El proceso de conformación no fue inmediato ni espontáneo. Desde 2025, la iniciativa comenzó a proyectarse con acompañamiento institucional. El Ministerio de las Culturas apoyó el proceso desde sus inicios. Esta alianza forma parte de una apuesta por fortalecer procesos culturales y organizativos.
Las cifras revelan la magnitud del problema que enfrentan estas comunidades. Según registros comunitarios, más de 350 personas han sido asesinadas en Llano Grande. Este conteo abarca desde el 2014 hasta la actualidad. En la comuna 15, donde se ubica el sector, la situación es aún más grave.
Entre 2015 y 2026 se contabilizaron 1.444 homicidios en esta comuna. Estos números reflejan una crisis humanitaria que se ha normalizado peligrosamente. Además, el Observatorio de Seguridad de Cali aporta datos preocupantes sobre la población afrodescendiente.
La población afrodescendiente concentra el 29% de los homicidios de toda la ciudad. Esta estadística evidencia una violencia con patrones raciales y territoriales claros. Por lo tanto, la guardia afro urbana representa una respuesta específica a esta realidad.
La guardia está conformada por 36 personas en total. De este grupo, 31 son mujeres y cinco son hombres. Todos realizan labores de mediación en conflictos vecinales que podrían escalar. También brindan acompañamiento directo a jóvenes en situación de riesgo.
Además, articulan sus acciones con autoridades civiles cuando es necesario. Sin embargo, no intervienen directamente en delitos graves. Su enfoque se centra en la prevención de que disputas cotidianas terminen en hechos violentos.
Buscan evitar que pequeños conflictos se transformen en tragedias irreversibles. Por eso, su presencia en el territorio es constante y cercana. Participan activamente en marchas que reclaman paz y seguridad. También organizan actos culturales que fortalecen la identidad comunitaria.

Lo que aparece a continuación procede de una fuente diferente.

(* ===== verification/Directory.v ===== *)
(** * The join-code directory ([net/directory.rs])

    The directory server's store of signed advertisements: publishing, looking up and retiring
    a vault's route, expiry, the per-peer and total caps, the issue-time watermarks that reject
    replays, and the file the store is written to and reopened from.  Sockets and the clock
    are inputs; the outcome of each file write is an input of the operation that performs it. *)
From S2P Require Export Crypto.
From Stdlib Require Import Lia ZifyN ZifyNat.

Open Scope N_scope.

Definition MAX_AD_AGE_SECS : N := 7 * 24 * 60 * 60.
Definition MAX_FUTURE_SKEW_SECS : N := 120.
Definition MAX_ADS_PER_PEER : N := 32.
Definition MAX_TOTAL_ADS : N := 10000.
Definition MAX_STATE_BYTES : N := 128 * 1024 * 1024.

Definition DIR_LOOKUP_KIND : N := 5.
Definition DIR_AD_KIND : N := 6.
Definition DIR_PUT_KIND : N := 7.
Definition DIR_FORGET_KIND : N := 8.

(** [now.saturating_add(n)] *)
Definition u64_saturating_add (a : u64) (n : N) : N := N.min (u64_N a + n) (u64_limit - 1).

(** [now.saturating_sub(issued_at) > MAX_AD_AGE_SECS] *)
Definition is_expired (issued_at now : u64) : bool :=
  MAX_AD_AGE_SECS <? u64_N now - u64_N issued_at.

Definition require_current (issued_at now : u64) : Result unit :=
  if u64_saturating_add now MAX_FUTURE_SKEW_SECS <? u64_N issued_at
  then Err (InvalidInput "directory record is too far in the future")
  else if is_expired issued_at now
  then Err (InvalidInput "directory record is expired")
  else Ok tt.

Section directory.
Context `{Sha256, SocketAddrs, MlDsa65, XWing}.

Definition require_advertisable (addr : SocketAddr) : Result unit :=
  if (addr_port addr =? 0) || addr_is_unspecified addr
  then Err (InvalidInput "directory address is not connectable")
  else Ok tt.

Definition verify_ad_signature (ad : DirectoryAd) : Result unit :=
  let? _ := require_advertisable (ad_addr ad) in
  let? _ := validate_public_key (ad_ek ad) in
  if negb (bool_decide (ad_peer_id ad = peer_id (ad_vk ad)))
  then Err AuthenticationFailed
  else
    let? m := directory_ad_m ad in
    verify (ad_vk ad) DIRECTORY_CONTEXT m (ad_signature ad).

Definition verify_ad (ad : DirectoryAd) (now : u64) : Result unit :=
  let? _ := require_current (ad_issued_at ad) now in
  verify_ad_signature ad.

(** [DirectoryAd::sign], the identity and the signing seed of the key store as arguments. *)
Definition sign_ad (identity : IdentityDocument) (seed : array 32) (vault_id : VaultId)
    (addr : SocketAddr) (issued_at : u64) : Result DirectoryAd :=
  let? _ := require_advertisable addr in
  let ad signature :=
    mkDirectoryAd (doc_peer_id identity) vault_id addr (doc_ek identity) (doc_vk identity)
      issued_at signature in
  let? m := directory_ad_m (ad []) in
  let? signature := sign seed DIRECTORY_CONTEXT m in
  Ok (ad signature).

Definition verify_forget (request : DirForget) (verification_key : bytes) (now : u64)
    : Result unit :=
  let? _ := require_current (df_issued_at request) now in
  if negb (bool_decide (df_peer_id request = peer_id verification_key))
  then Err AuthenticationFailed
  else
    let? m := dir_forget_m request in
    verify verification_key DIRECTORY_CONTEXT m (df_signature request).

(** The store; [ds_file] is the file at [path]. *)
Record DirectoryStore := mkDirectoryStore {
  ds_ads : gmap JoinCode DirectoryAd;
  ds_watermarks : gmap (PeerId * VaultId) DirectoryWatermark;
  ds_failed : bool;
  ds_file : option bytes;
}.

Definition Dir (A : Type) : Type := SM DirectoryStore A.

Definition require_healthy : Dir unit :=
  do! s := sm_get in
  check! negb (ds_failed s)
    else State "directory persistence failed; reopen required" in
  sm_ret tt.
(** What a message that is to be installed satisfies. *)
Lemma classify_Fresh candidate local sender expected existing message collision supersede :
  classify candidate local sender expected existing message = Ok (Fresh collision supersede) →
  match existing with
  | None => collision = false ∧ supersede = false
            ∧ (if candidate then u64_N expected <= u64_N (wm_epoch message)
               else wm_epoch message = expected ∧ geb sender local = false)
  | Some previous =>
      if collision
      then wm_epoch message = pp_epoch previous ∧ supersede = false
           ∧ geb sender (pp_initiator previous) = false
      else u64_N (pp_epoch previous) < u64_N (wm_epoch message) ∧ supersede = candidate
           ∧ (candidate = true → u64_N expected <= u64_N (wm_epoch message))
  end.
Proof.
  unfold classify. destruct existing as [previous|].
  - destruct (N.ltb_spec (u64_N (wm_epoch message)) (u64_N (pp_epoch previous))); [done|].
    case_bool_decide as He.
    + destruct (bool_decide _ && bool_decide _); [done|].
      destruct (geb sender (pp_initiator previous)) eqn:Hg.
      { by destruct (u64_checked_add (wm_epoch message) 1). }
      cbn. destruct candidate; cbn; intros [= <- <-]; done.
    + assert (u64_N (pp_epoch previous) < u64_N (wm_epoch message)).
      { apply N.le_neq. split; [done|]. intros Heq. apply He. by apply u64_eq. }
      destruct candidate; cbn.
      * destruct (N.ltb_spec (u64_N (wm_epoch message)) (u64_N expected)); [done|].
        intros [= <- <-]. done.
      * intros [= <- <-]. done.
  - destruct candidate; cbn.
    + destruct (N.ltb_spec (u64_N (wm_epoch message)) (u64_N expected)); [done|].
      intros [= <- <-]. done.
    + destruct (geb sender local) eqn:Hg; [done|]. cbn. case_bool_decide; [|done]. cbn.
      intros [= <- <-]. done.
Qed.

(** The candidate a collision or a newer message displaces. *)
Definition displaced (sender : PeerId) (s : StoreInner) : StoreInner :=
  match si_candidates s !! sender with
  | Some previous =>
      drop_keys_at sender (pp_epoch previous)
        (set_candidates (delete sender (si_candidates s)) s)
  | None => s
  end.

Lemma displaced_core sender s : core_inv s → core_inv (displaced sender s).
Proof.
  intros Hc. unfold displaced. destruct (si_candidates s !! sender) as [previous|]; [|done].
  destruct Hc as [? ? ? ? ? ? ? ? ?]. split; cbn; try done.
  - eapply pairs_ok_subseteq; [apply delete_subseteq|done].
  - etransitivity; [apply map_len_mono, delete_subseteq|done].
  - eapply keys_ok_subseteq; [apply map_filter_subseteq|done].
  - eapply offers_ok_sub; [| |eassumption]; [apply wms_le_refl|].
    intros p q. apply held_subseteq; [done|apply delete_subseteq].
Qed.

Lemma displaced_keys sender s : si_keys (displaced sender s) ⊆ si_keys s.
Proof.
  unfold displaced. destruct (si_candidates s !! sender); [|done]. apply map_filter_subseteq.
Qed.

Lemma displaced_durable sender s :
  same_files s (displaced sender s) ∧ durable_eq s (displaced sender s).
Proof.
  unfold displaced. destruct (si_candidates s !! sender); [|done].
  do 2 (split; [done|]). do 4 (split; [done|]). apply delete_subseteq.
Qed.

Definition received (s : StoreInner) (sender : PeerId) (message : WrapMessage) (candidate : bool)
    (session : PairSession) (s' : StoreInner) : Prop :=
  inv s' ∧ inner_session s' sender (wm_epoch message) = Ok session
  ∧ ∃ q, (if candidate then si_candidates s' !! sender else si_pairs s' !! sender) = Some q
         ∧ pp_epoch q = wm_epoch message ∧ pp_initiator q = sender ∧ pp_wrap q = message
  ∧ ((if candidate then si_candidates s !! sender else si_pairs s !! sender) = Some q ∧ s' = s
     ∨ ∃ key, unwrap_key (si_local s) message = Ok key ∧ session_key s' session key
              ∧ ps_epoch session = wm_epoch message).

Lemma classify_Duplicate candidate local sender expected existing message :
  classify candidate local sender expected existing message = Ok Duplicate →
  ∃ q, existing = Some q ∧ pp_epoch q = wm_epoch message ∧ pp_initiator q = sender
       ∧ pp_wrap q = message.
Proof.
  unfold classify. destruct existing as [previous|].
  - destruct (_ <? _); [done|]. case_bool_decide as He.
    + case_bool_decide; [case_bool_decide; [eauto|]|]; cbn;
        (destruct (geb _ _); [by destruct (u64_checked_add (wm_epoch message) 1)|]);
        cbn; by destruct candidate.
    + destruct candidate; cbn; [|done]. by destruct (_ <? _).
  - destruct candidate; cbn; [by destruct (_ <? _)|]. by destruct (_ || _).
Qed.

(** A message to be installed has a positive epoch. *)
Lemma fresh_positive s (candidate : bool) sender (expected : u64) message
    (collision supersede : bool) :
  core_inv s → 1 <= u64_N expected →
  match (if candidate then si_candidates s !! sender else si_pairs s !! sender) with
  | None => collision = false ∧ supersede = false
            ∧ (if candidate then u64_N expected <= u64_N (wm_epoch message)
               else wm_epoch message = expected ∧ geb sender (local_id s) = false)
  | Some previous =>
      if collision
      then wm_epoch message = pp_epoch previous ∧ supersede = false
           ∧ geb sender (pp_initiator previous) = false
      else u64_N (pp_epoch previous) < u64_N (wm_epoch message) ∧ supersede = candidate
           ∧ (candidate = true → u64_N expected <= u64_N (wm_epoch message))
  end → 1 <= u64_N (wm_epoch message).
Proof.
  intros Hc He Hcl. destruct candidate.
  - destruct (si_candidates s !! sender) as [q|] eqn:Hq.
    + apply (ci_candidates s Hc) in Hq as (_ & _ & ? & _). destruct collision.
      * by destruct Hcl as [-> _].
      * destruct Hcl as (? & _). lia.
    + destruct Hcl as (_ & _ & ?). lia.
  - destruct (si_pairs s !! sender) as [q|] eqn:Hq.
    + apply (ci_pairs s Hc) in Hq as (_ & _ & ? & _). destruct collision.
      * by destruct Hcl as [-> _].
      * destruct Hcl as (? & _). lia.
    + by destruct Hcl as (_ & _ & -> & _).
Qed.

Los encuentros comunitarios por la seguridad colectiva son parte fundamental de su trabajo. Su labor se apoya en procesos culturales que rescatan tradiciones ancestrales. Asimismo, impulsan iniciativas educativas que ofrecen alternativas a los jóvenes.
Los emprendimientos comunitarios también forman parte de esta estrategia integral. Las huertas comunitarias generan alimentos y espacios de encuentro entre vecinos. Los grupos de cantoras preservan la memoria musical del Pacífico. Además, la formación en saberes ancestrales conecta a las nuevas generaciones con sus raíces.
Llano Verde enfrenta desafíos adicionales que agravan su situación. Con más de 20.000 habitantes, este territorio no está reconocido oficialmente como barrio. Esta falta de reconocimiento ha limitado históricamente la inversión social estatal.
La mayoría de los hogares tiene jefatura femenina en este sector. Estas mujeres enfrentan altos niveles de desempleo que limitan sus oportunidades. También lidian con violencia intrafamiliar que afecta la estabilidad de sus hogares.
En este contexto, la guardia afro representa mucho más que vigilancia comunitaria. Es un espacio de empoderamiento para mujeres que han sobrevivido al desplazamiento. También es una red de apoyo para quienes han sido víctimas del conflicto armado.
Las integrantes de la guardia transforman su dolor en acción colectiva. Convierten su experiencia de violencia en herramientas de prevención para otros. Así, construyen tejido social en un territorio históricamente fragmentado.
La guardia afro proyecta expandir su modelo a otros sectores del oriente de Cali. Esta expansión se concibe como estrategia de resistencia comunitaria frente a la violencia persistente. También busca proteger a la juventud de dinámicas que amenazan su futuro.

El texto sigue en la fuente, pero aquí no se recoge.